Production readiness

Have you ever launched a new service to production? Have you ever been maintaining a production service? If you answer “yes” to one of these questions, have you been guided during the process? What’s good or bad to do in production? And how do you transfer knowledge when new team members want to release production services or take the ownership of existing services?
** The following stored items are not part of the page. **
Lemma calculate_totals_inv (db db' : DB) (s e : string) (out : Totals) :
  calculate_totals db s e = Some (db', out) ->
  exists activities groups fin header existing end_day start_day,
    period_loop (activity_ws db) s e [] = Some activities /\
    group_loop (members_dict (members_ws db)) activities [] = Some groups /\
    final_loop (members_dict (members_ws db)) groups [] = Some fin /\
    totals_ws db = header :: existing /\
    PyDate.strptime e = Some end_day /\
    PyDate.strptime s = Some start_day /\
    results out
    = add_ranks 1 (sort_desc (fun x y => s_total_matsuni x <? s_total_matsuni y) fin) /\
    total_members out = Z.of_nat (List.length (results out)) /\
    db' = mkDB (members_ws db) (posts_ws db) (activity_ws db) (exclusions_ws db)
            (header :: filter (keep_row (s ++ "_" ++ e)) existing
               ++ map (totals_row (s ++ "_" ++ e)) (results out))%list /\
    out = mkTotals (s ++ " - " ++ e) (end_day - start_day + 1)
            (Z.of_nat (List.length (results out)))
            (fold_left Z.add (map (fun r => s_total_matsuni (t_stats r)) (results out)) 0)
            (results out).
Proof.
  unfold calculate_totals. intros H.
  destruct (period_loop (activity_ws db) s e []) as [activities|] eqn:Hp;
    simpl in H; [|discriminate].
  destruct (group_loop _ activities []) as [groups|] eqn:Hg; simpl in H; [|discriminate].
  destruct (final_loop _ groups []) as [fin|] eqn:Hf; simpl in H; [|discriminate].
  destruct (totals_ws db) as [|header existing] eqn:Ht; [discriminate|].
  destruct (PyDate.strptime e) as [end_day|] eqn:He; simpl in H; [|discriminate].
  destruct (PyDate.strptime s) as [start_day|] eqn:Hs; simpl in H; [|discriminate].
  inversion H; subst; clear H.
  exists activities, groups, fin, header, existing, end_day, start_day.
  repeat split; try reflexivity; assumption.
Qed.

Lemma ranked_members_keys (db : DB) (s e : string)
    (activities : list ActivityRow) (groups : dict MemberGroup) :
  period_loop (activity_ws db) s e [] = Some activities ->
  group_loop (members_dict (members_ws db)) activities [] = Some groups ->
  keys groups = ranked_members db s e.
Proof.
  intros Hp Hg. apply period_loop_filter in Hp. simpl in Hp. subst activities.
  apply group_loop_keys in Hg. rewrite Hg. unfold ranked_members, first_seen. simpl.
  f_equal. apply filter_ext. intros u. apply members_dict_has_key.
Qed.

Lemma group_totals (db : DB) (s e : string)
    (activities : list ActivityRow) (groups : dict MemberGroup) :
  period_loop (activity_ws db) s e [] = Some activities ->
  group_loop (members_dict (members_ws db)) activities [] = Some groups ->
  forall u g, In (u, g) groups -> g_total_matsuni g = period_total db s e u.
Proof.
  intros Hp Hg u g Hin.
  assert (Hk := ranked_members_keys _ _ _ _ _ Hp Hg).
  assert (Hnd : NoDup (keys groups)).
  { rewrite Hk. unfold ranked_members, first_seen. apply fold_see_nodup. constructor. }
  assert (Hu : has_key (members_dict (members_ws db)) u = true).
  { assert (Hin' : In u (keys groups)).
    { change u with (fst (u, g)). now apply in_map. }
    rewrite Hk in Hin'. unfold ranked_members, first_seen in Hin'.
    apply fold_see_in in Hin' as [[]|Hin'].
    apply filter_In in Hin' as [_ Hm]. now rewrite members_dict_has_key. }
  pose proof (group_loop_held _ _ _ _ u Hg Hu) as Hheld.
  unfold held in Hheld. rewrite (get_in_nodup _ _ _ Hnd Hin) in Hheld. simpl in Hheld.
  apply period_loop_filter in Hp. simpl in Hp. subst activities.
  unfold period_total. lia.
Qed.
Most companies end up having organically grown wild west approaches when it comes to production practices. Each team would figure out their tools and best practices themselves with trial-error. This reality often has a real tax not only on the success of the projects but also on engineers.

Trial-error culture creates an environment where finger pointing and blaming is more common. Once these behaviors are common, it becomes harder to learn from mistakes or not to repeat them again.

Successful organizations:

  • acknowledge the need of production guidelines
  • spend time on researching practices that apply to them
  • start having production readiness discussions when designing new systems or components
  • enforce production readiness practices

Production readiness involve a “review” process. Reviews can be a checklist or a questionnaire. Reviews can be done manually, automatically or both. Organizations can produce checklist templates rather than a static list of requirements that can be customized based on the needs. By doing so, it is possible to give engineers a way to inherit knowledge but also enough flexibility when it is required.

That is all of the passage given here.